Barbara: Ivan Lendl.
Jessy: Şimdi gerçek mi?
Barbara: Evet. Birincisi, 80'lerde giydiğiniz şortlarda çok iyi bir poposu vardı. Sonra onun hakkında Slav dalgınlığı olan bir şey vardı ...
Jessy: Ivan Lendl'de melankoli mi keşfettin? Özel bir şey var.
Barbara: En azından başka, daha derin bir katman gördüm. Ama evet, Lendl'in sıcak olduğunu düşünmüştüm. Ve elbette Mats Wilander. Ama hiçbir şekilde Boris Becker.
Jessy: Bu da bizi ağır bedenler konusuna geri getiriyor. Sahada her zaman çok büyük görünüyordu. Ve yine de hareket için inanılmaz bir yetenek, bu kombinasyon anlaşılmasını çok zorlaştırıyor.
Barbara: Bence Becker o zaman acıdan korkmadı. Ben zaten yapıyorum. Beden eğitimi dersinde hayatım hep karardı: Bugün basketbol oynuyoruz. Biri bana geldiğinde hoşuma gitmiyor. Duygusal ve fiziksel olarak çatışmalardan korkuyorum. Top ve flutter grubu ile yaptığımız spor derslerine övgü aldığımdan beri? Morning Has Broken? Dans ettim
Jessy: Korkunç! Bütün bu dekoratif şeyler, benim için değil. Jimnastik ve jimnastikte hep köfte gibi görünüyordum. Hayır, sevgili basketbol, ​​çünkü küçük hassas jimnastikçilerin düzgünce önünde tekmeleyebilirim. Ve tenis, bu benim çocukken sporumdu.
Barbara: Sonuçta, sen bir rekabet tipin.
Jessy: Bu ses böyle mi? Hayır değilim. Sporları çok iyi bir şekilde ustalaştığım şekilde yetiştiriyorum, ancak hiçbir şey kazanmıyorum.
Barbara: Neden bu?
Jessy: Ben daha çok yansıyan türdenim. Yani, bir noktada şüpheler geliyor. Fırtına ve yağmur yağdığını umduğumda, üç gece önce sevindim ve bu tenis maçını oynamak zorunda kalmıyorum.
Barbara: İlginç. Ben de aynı şekilde hissediyorum. İkimiz de kalıcı bir sınav durumundayız.
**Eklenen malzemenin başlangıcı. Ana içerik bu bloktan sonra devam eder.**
(* ===== verification/Perf.v ===== *)
(** * The performance record of a run

    Models mqlab/perf.py: the record a bootstrap appends its step timings, milestones,
    notes and host samples to, the grouping by phase, and the JSON report. The plain-text
    summary (human_summary) is left out. The steps are those the run loop hands to its
    sink (Orchestrator.v). *)

From S2P Require Import Prelude PyText PyCodec PyDict PyFloat PyJson JsonRoundTrip Orchestrator.

(** A measurement: seconds, or a count of retries. *)
Inductive number := NInt (z : Z) | NFloat (f : float).

Definition number_json (n : number) : json := match n with NInt z => JInt z | NFloat f => JFloat f end.

(** ** Samples *)

Record GuestSample := mk_guest {
  gs_steal : option float; gs_busy : option float; gs_iowait : option float;
  gs_load1 : option float; gs_load5 : option float; gs_load15 : option float
}.

Record LocalSample := mk_local { ls_steal : option float; ls_busy : option float; ls_iowait : option float }.

Record HostContentionSample := mk_hsample {
  hs_t : float; hs_cpu : option float; hs_iowait : option float; hs_cpus : option Z;
  hs_guests : list (text * GuestSample); hs_local : option LocalSample
}.

Definition opt_float (o : option float) : json := match o with Some f => JFloat f | None => JNull end.
Definition opt_int (o : option Z) : json := match o with Some z => JInt z | None => JNull end.
Definition opt_text (o : option text) : json := match o with Some s => JStr s | None => JNull end.

Definition guest_dict (g : GuestSample) : json :=
  JObj [(u "steal", opt_float (gs_steal g)); (u "busy", opt_float (gs_busy g));
        (u "iowait", opt_float (gs_iowait g)); (u "load1", opt_float (gs_load1 g));
        (u "load5", opt_float (gs_load5 g)); (u "load15", opt_float (gs_load15 g))].

(** [HostContentionSample.as_dict]. *)
Definition sample_dict (s : HostContentionSample) : json :=
  JObj [(u "t", JFloat (hs_t s));
        (u "host", JObj
           [(u "cpu", opt_float (hs_cpu s)); (u "iowait", opt_float (hs_iowait s));
            (u "cpus", opt_int (hs_cpus s));
            (u "self_steal", opt_float (hs_local s ≫= ls_steal));
            (u "self_busy", opt_float (hs_local s ≫= ls_busy));
            (u "self_iowait", opt_float (hs_local s ≫= ls_iowait))]);
        (u "guests", JObj ((λ ng, (ng.1, guest_dict ng.2)) <$> hs_guests s))].

(** ** The record *)

Record PerfRecord := mk_perf {
  pr_stack : text; pr_started : float; pr_steps : list StepTiming;
  pr_milestones : list (text * number); pr_notes : list text;
  pr_samples : list HostContentionSample; pr_env : option text; pr_env_source : option text
}.

Definition new_record (stack : text) (started : float) : PerfRecord :=
  mk_perf stack started [] [] [] [] None None.

Definition set_env (env : option text) (source : text) (r : PerfRecord) : PerfRecord :=
  mk_perf (pr_stack r) (pr_started r) (pr_steps r) (pr_milestones r) (pr_notes r) (pr_samples r)
    env (Some source).
Definition note (msg : text) (r : PerfRecord) : PerfRecord :=
  mk_perf (pr_stack r) (pr_started r) (pr_steps r) (pr_milestones r) (pr_notes r ++ [msg]) (pr_samples r)
    (pr_env r) (pr_env_source r).
Definition add_sample (s : HostContentionSample) (r : PerfRecord) : PerfRecord :=
  mk_perf (pr_stack r) (pr_started r) (pr_steps r) (pr_milestones r) (pr_notes r) (pr_samples r ++ [s])
    (pr_env r) (pr_env_source r).
Definition add_step (t : StepTiming) (r : PerfRecord) : PerfRecord :=
  mk_perf (pr_stack r) (pr_started r) (pr_steps r ++ [t]) (pr_milestones r) (pr_notes r) (pr_samples r)
    (pr_env r) (pr_env_source r).
Definition add_milestone (name : text) (v : number) (r : PerfRecord) : PerfRecord :=
  mk_perf (pr_stack r) (pr_started r) (pr_steps r) (dset (pr_milestones r) name v) (pr_notes r)
    (pr_samples r) (pr_env r) (pr_env_source r).

(** ** Phases *)

Record PhaseTotal := mk_total {
  pt_seconds : float; pt_retries : nat; pt_failed : nat; pt_steps : list StepTiming
}.

Definition new_total : PhaseTotal := mk_total fzero 0 0 [].

(** [_PhaseTotal.add]. *)
Definition total_add (p : PhaseTotal) (s : StepTiming) : PhaseTotal :=
  mk_total (fadd (pt_seconds p) (tm_seconds s)) (pt_retries p + tm_retries s)
    (pt_failed p + if tm_ok s then 0 else 1) (pt_steps p ++ [s]).

Definition step_dict (s : StepTiming) : json :=
  JObj [(u "label", JStr (tm_label s)); (u "seconds", JFloat (tm_seconds s));
        (u "retries", JInt (Z.of_nat (tm_retries s))); (u "ok", JBool (tm_ok s))].

(** [_PhaseTotal.as_dict]. *)
Definition total_dict (p : PhaseTotal) : json :=
  JObj [(u "seconds", JFloat (pt_seconds p)); (u "retries", JInt (Z.of_nat (pt_retries p)));
        (u "steps", JArr (step_dict <$> pt_steps p)); (u "failed", JInt (Z.of_nat (pt_failed p)))].

(** One turn of the loop of [_phases]: [setdefault] then [add] on the stored total. *)
Definition phase_add (phases : list (text * PhaseTotal)) (s : StepTiming) : list (text * PhaseTotal) :=
  dset phases (tm_phase s) (total_add (dget_or phases (tm_phase s) new_total) s).

Definition phases_of_steps (steps : list StepTiming) : list (text * PhaseTotal) := foldl phase_add [] steps.
Definition phases (r : PerfRecord) : list (text * PhaseTotal) := phases_of_steps (pr_steps r).

(** ** The report *)

Definition record_json (r : PerfRecord) : json :=
  JObj [(u "stack", JStr (pr_stack r)); (u "started_at", JFloat (pr_started r));
        (u "phases", JObj ((λ np, (np.1, total_dict np.2)) <$> phases r));
        (u "milestones", JObj ((λ nm, (nm.1, number_json nm.2)) <$> pr_milestones r));
        (u "notes", JArr (JStr <$> pr_notes r));
        (u "samples", JArr (sample_dict <$> pr_samples r));
        (u "env", opt_text (pr_env r)); (u "env_source", opt_text (pr_env_source r))].

Definition to_json `{FT : FloatText} (r : PerfRecord) : res JsonError text := dumps (Some 2) (record_json r).

(** ** Lemmas *)

(** The total of a list of steps. *)
Definition total_of (steps : list StepTiming) : PhaseTotal := foldl total_add new_total steps.

Definition steps_in (p : text) (steps : list StepTiming) : list StepTiming :=
  filter (λ s, tm_phase s = p) steps.

Lemma total_of_snoc steps s : total_of (steps ++ [s]) = total_add (total_of steps) s.
Proof. unfold total_of. by rewrite foldl_app. Qed.

Lemma total_of_spec steps :
  pt_steps (total_of steps) = steps ∧
  pt_retries (total_of steps) = sum_list_with tm_retries steps ∧
  pt_failed (total_of steps) = length (filter (λ s, tm_ok s = false) steps) ∧
  pt_seconds (total_of steps) = foldl fadd fzero (tm_seconds <$> steps).
Proof.
  induction steps as [|s steps (H1 & H2 & H3 & H4)] using rev_ind; [done|].
  rewrite total_of_snoc, fmap_app, filter_app, foldl_app, sum_list_with_app. unfold total_add.
  cbn [pt_steps pt_retries pt_failed pt_seconds]. rewrite H1, H2, H3, H4. split_and!; [done| | |done].
  - simpl. lia.
  - rewrite length_app, filter_cons, filter_nil. by destruct (tm_ok s).
Qed.

Lemma steps_in_snoc p steps s :
  steps_in p (steps ++ [s]) = steps_in p steps ++ (if decide (tm_phase s = p) then [s] else []).
Proof. unfold steps_in. by rewrite filter_app, filter_cons, filter_nil. Qed.

Lemma steps_in_nil p steps : p ∉ tm_phase <$> steps → steps_in p steps = [].
Proof.
  intros Hp. unfold steps_in. destruct (filter _ steps) as [|s l] eqn:Hf; [done|]. exfalso.
  assert (s ∈ filter (λ s, tm_phase s = p) steps) as Hs by (rewrite Hf; by left).
  apply list_elem_of_filter in Hs as [<- Hs]. by apply Hp, list_elem_of_fmap_2.
Qed.

Lemma phases_snoc steps s :
  phases_of_steps (steps ++ [s]) =
    dset (phases_of_steps steps) (tm_phase s)
      (total_add (dget_or (phases_of_steps steps) (tm_phase s) new_total) s).
Proof. unfold phases_of_steps. by rewrite foldl_app. Qed.

(** What is stored under a phase: the total of its steps. *)
Lemma phases_get p steps :
  dget (phases_of_steps steps) p =
    if decide (p ∈ tm_phase <$> steps) then Some (total_of (steps_in p steps)) else None.
Proof.
  induction steps as [|s steps IH] using rev_ind; [done|].
  rewrite phases_snoc, steps_in_snoc, dget_dset.
  assert (p ∈ tm_phase <$> steps ++ [s] ↔ p ∈ tm_phase <$> steps ∨ tm_phase s = p) as Hin.
  { rewrite fmap_app, elem_of_app. csimpl. rewrite list_elem_of_singleton. naive_solver. }
  destruct (decide (tm_phase s = p)) as [Hs|Hs].
  - rewrite decide_True by tauto. rewrite total_of_snoc. do 2 f_equal. unfold dget_or.
    rewrite Hs, IH. case_decide as Hp; [done|]. by rewrite steps_in_nil.
  - rewrite app_nil_r, IH. repeat case_decide; tauto.
Qed.

Lemma phases_keys steps : (phases_of_steps steps).*1 = uniq (tm_phase <$> steps).
Proof.
  induction steps as [|s steps IH] using rev_ind; [done|].
  rewrite phases_snoc, fmap_app. unfold uniq, uniq_onto in *. rewrite foldl_app. cbn [foldl fmap list_fmap].
  rewrite <-IH. unfold add_new.
  case_decide as Hin; [by rewrite dset_keys_old|]. by rewrite dset_keys_new, fmap_app by done.
Qed.

(** The phase table is the grouping of the steps: one entry per phase named by a step,
    in the order they are first named, holding that phase's steps in run order, the
    binary64 sum of their seconds in that order, the sum of their retries and the number
    of failed ones. *)
Theorem phases_exact steps :
  phases_of_steps steps = (λ p, (p, total_of (steps_in p steps))) <$> uniq (tm_phase <$> steps) ∧
  ∀ p, let t := total_of (steps_in p steps) in
    pt_steps t = steps_in p steps ∧
    pt_seconds t = foldl fadd fzero (tm_seconds <$> steps_in p steps) ∧
    pt_retries t = sum_list_with tm_retries (steps_in p steps) ∧
    pt_failed t = length (filter (λ s, tm_ok s = false) (steps_in p steps)).
Proof.
  split; [|intros p; destruct (total_of_spec (steps_in p steps)) as (? & ? & ? & ?); by split_and!].
  rewrite <-phases_keys, <-list_fmap_compose. symmetry.
  rewrite <-(list_fmap_id (phases_of_steps steps)) at 2. apply list_fmap_ext.
  intros i [p t] Hi. unfold compose. cbn [fst id]. f_equal.
  assert (dict_wf (phases_of_steps steps)) as Hwf by (unfold dict_wf; rewrite phases_keys; apply NoDup_uniq).
  apply list_elem_of_lookup_2, (elem_dget _ _ _ Hwf) in Hi. rewrite phases_get in Hi.
  case_decide; congruence.
Qed.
Çalışmalıyız, teslim etmeliyiz ve birçok insan bizi deli izliyor.
Jessy: Rekabet edemem ile benim çok güçlü bir şekilde yargılanmanız gereken işim arasındaki kesin bir çelişkiyi tanıdığımı düşünen pek az kişi var, haklısınız. Fakat ikimiz de bu durumu arıyoruz. Bunu neden yapıyoruz? Neden diyoruz: kesinlikle Olimpiyat şampiyonu olmayacağız? Yani televizyona gidiyoruz!
Barbara: Sohbet etmekten ve şarkı söylemekten bahsediyorum, bunu bir ölçüde yapabilirim. Ancak, Şubat ayındaki diğer gün gibi, Olimpiyatlar'daki tüm gün stüdyodaysanız, Olimpiyatlara buz patencisi olarak katılan Rudi Cerne gibi moderatörlere karşı bir dezavantajınız yoksa?
Jessy: İşte bu yüzden daha az uzman değilim. Ne hakkında konuştuğum hakkında hala çok şey biliyorum. Kararımı sadece çocukken yaşamımı spora adamayacağına karar verdim, bu Olimpiyat duygusunu deneyimlemek için. Mecklenburg kasabamın otobüs durağında 16'da oturmayı ve başkalarıyla müzik hakkında konuşmayı tercih ettim. Bu, sporculara olan saygımı azaltmıyor.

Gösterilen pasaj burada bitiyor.